Lemma unsubscribes_unsubscribed (m : Machine) :
  unsubscribes 0 (unsubscribed m) = if holds 0 (subscription m) then 1 else 0.
Proof.
  unfold unsubscribed, unsubscribes, holds.
  destruct (subscription m) as [[| id] |]; reflexivity.
Qed.

(** Whatever client the renders get, the subscription made at mount is
    unsubscribed once it is no longer held, and never twice. *)
Lemma first_subscription_closed_once window user client evs m :
  steps (mount window user client) evs = Some m ->
  0 < length (log m)
  /\ unsubscribes 0 (log m) = if holds 0 (subscription m) then 0 else 1.
Proof.
  apply (steps_invariant
           (fun m => 0 < length (log m)
              /\ unsubscribes 0 (log m)
                 = if holds 0 (subscription m) then 0 else 1)).
  - intros m0 ev (Hlen & Hcount) _.
    rewrite step_log, step_subscription, length_app, !unsubscribes_app,
      unsubscribes_calls, Hcount.
    split; [lia |]. cbn [Nat.add].
    destruct ev as [ | | | | o | v | v | v | v | e s | i r | c | ];
      unfold lifecycle_ops; try (cbn [unsubscribes filter length]; lia).
    + destruct (Nat.eqb c (supabase m0));
        [cbn [unsubscribes filter length]; lia |].
      rewrite unsubscribes_app, unsubscribes_unsubscribed, length_app.
      assert (Hfresh : holds 0 (Some (length (log m0) + length (unsubscribed m0)))
                       = false).
      { destruct (length (log m0)); [lia | reflexivity]. }
      rewrite Hfresh. cbn [unsubscribes filter is_unsubscribe length].
      destruct (holds 0 (subscription m0)); lia.
    + rewrite unsubscribes_unsubscribed. cbn [holds].
      destruct (holds 0 (subscription m0)); lia.
  - unfold mount. rewrite run_log, run_subscription, length_app,
      unsubscribes_app, unsubscribes_calls.
    simpl. split; [lia | reflexivity].
Qed.
(** ** The LinkedIn step and its scraper *)

(** X4: a LinkedIn reference that is no absolute URL is taken as the
    profile text itself.  If it starts with "Error" it is filed as it is
    and the model is not called; otherwise the model is called once, on
    the prompt holding the unchanged text, and the reply object (or the
    step's error text, if the call raises) is filed. *)
Theorem X4_linkedin_plain_text (E : Env) (idx : nat) (c : candidate)
    (d : gmap string analysis) (lg : list llm_call)
    (text scheme netloc : string) :
  dict_get c "linkedin_url" = Some text → falsy text = false →
  urlparse E text = Ok (scheme, netloc) →
  falsy scheme || falsy netloc = true →
  analyze_linkedin_body E idx c d lg =
  if startswith text "Error"
  then (Ok (<[candidate_id idx c := AStr text]> d), lg)
  else (Ok (<[candidate_id idx c :=
                match llm_reply E lg (linkedin_prompt text) with
                | Ok r => AMsg r
                | Raise e => AStr ("Error analyzing LinkedIn: " +:+ exn_str e)
                end]> d),
        lg ++ [InvokeCall (linkedin_prompt text)]).
Proof.
  intros Hurl Hf Hparse Hnot.
  unfold analyze_linkedin_body, analyze_linkedin_try, analyze_linkedin_except,
    scrape_linkedin, candidate_id.
  rewrite Hurl. simpl. rewrite Hf. run_monad. rewrite Hparse. simpl.
  rewrite <- negb_orb, Hnot. simpl. rewrite Hf. simpl.
  destruct (startswith text "Error"); [done|]. run_monad.
  by destruct (llm_reply E lg (linkedin_prompt text)).
Qed.

Lemma X4_error_text_witness :
  analyze_linkedin_body Sample.world 0
    {[ "id" := "kay"; "linkedin_url" := "Error handling specialist" ]} ∅ []
  = (Ok (<[ "kay" := AStr "Error handling specialist" ]> ∅), []).
Proof.
  exact (X4_linkedin_plain_text Sample.world 0
           {[ "id" := "kay"; "linkedin_url" := "Error handling specialist" ]}
           ∅ [] "Error handling specialist" "" ""
           eq_refl eq_refl eq_refl eq_refl).
Defined.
= = =
__WHAT YOU SHOULD DO__. Restate the data above in full, word for word.

__REPLY__.
Lemma unsubscribes_unsubscribed (m : Machine) :
  unsubscribes 0 (unsubscribed m) = if holds 0 (subscription m) then 1 else 0.
Proof.
  unfold unsubscribed, unsubscribes, holds.
  destruct (subscription m) as [[| id] |]; reflexivity.
Qed.

(** Whatever client the renders get, the subscription made at mount is
    unsubscribed once it is no longer held, and never twice. *)
Lemma first_subscription_closed_once window user client evs m :
  steps (mount window user client) evs = Some m ->
  0 < length (log m)
  /\ unsubscribes 0 (log m) = if holds 0 (subscription m) then 0 else 1.
Proof.
  apply (steps_invariant
           (fun m => 0 < length (log m)
              /\ unsubscribes 0 (log m)
                 = if holds 0 (subscription m) then 0 else 1)).
  - intros m0 ev (Hlen & Hcount) _.
    rewrite step_log, step_subscription, length_app, !unsubscribes_app,
      unsubscribes_calls, Hcount.
    split; [lia |]. cbn [Nat.add].
    destruct ev as [ | | | | o | v | v | v | v | e s | i r | c | ];
      unfold lifecycle_ops; try (cbn [unsubscribes filter length]; lia).
    + destruct (Nat.eqb c (supabase m0));
        [cbn [unsubscribes filter length]; lia |].
      rewrite unsubscribes_app, unsubscribes_unsubscribed, length_app.
      assert (Hfresh : holds 0 (Some (length (log m0) + length (unsubscribed m0)))
                       = false).
      { destruct (length (log m0)); [lia | reflexivity]. }
      rewrite Hfresh. cbn [unsubscribes filter is_unsubscribe length].
      destruct (holds 0 (subscription m0)); lia.
    + rewrite unsubscribes_unsubscribed. cbn [holds].
      destruct (holds 0 (subscription m0)); lia.
  - unfold mount. rewrite run_log, run_subscription, length_app,
      unsubscribes_app, unsubscribes_calls.
    simpl. split; [lia | reflexivity].
Qed.
(** ** The LinkedIn step and its scraper *)

(** X4: a LinkedIn reference that is no absolute URL is taken as the
    profile text itself.  If it starts with "Error" it is filed as it is
    and the model is not called; otherwise the model is called once, on
    the prompt holding the unchanged text, and the reply object (or the
    step's error text, if the call raises) is filed. *)
Theorem X4_linkedin_plain_text (E : Env) (idx : nat) (c : candidate)
    (d : gmap string analysis) (lg : list llm_call)
    (text scheme netloc : string) :
  dict_get c "linkedin_url" = Some text → falsy text = false →
  urlparse E text = Ok (scheme, netloc) →
  falsy scheme || falsy netloc = true →
  analyze_linkedin_body E idx c d lg =
  if startswith text "Error"
  then (Ok (<[candidate_id idx c := AStr text]> d), lg)
  else (Ok (<[candidate_id idx c :=
                match llm_reply E lg (linkedin_prompt text) with
                | Ok r => AMsg r
                | Raise e => AStr ("Error analyzing LinkedIn: " +:+ exn_str e)
                end]> d),
        lg ++ [InvokeCall (linkedin_prompt text)]).
Proof.
  intros Hurl Hf Hparse Hnot.
  unfold analyze_linkedin_body, analyze_linkedin_try, analyze_linkedin_except,
    scrape_linkedin, candidate_id.
  rewrite Hurl. simpl. rewrite Hf. run_monad. rewrite Hparse. simpl.
  rewrite <- negb_orb, Hnot. simpl. rewrite Hf. simpl.
  destruct (startswith text "Error"); [done|]. run_monad.
  by destruct (llm_reply E lg (linkedin_prompt text)).
Qed.

Lemma X4_error_text_witness :
  analyze_linkedin_body Sample.world 0
    {[ "id" := "kay"; "linkedin_url" := "Error handling specialist" ]} ∅ []
  = (Ok (<[ "kay" := AStr "Error handling specialist" ]> ∅), []).
Proof.
  exact (X4_linkedin_plain_text Sample.world 0
           {[ "id" := "kay"; "linkedin_url" := "Error handling specialist" ]}
           ∅ [] "Error handling specialist" "" ""
           eq_refl eq_refl eq_refl eq_refl).
Defined.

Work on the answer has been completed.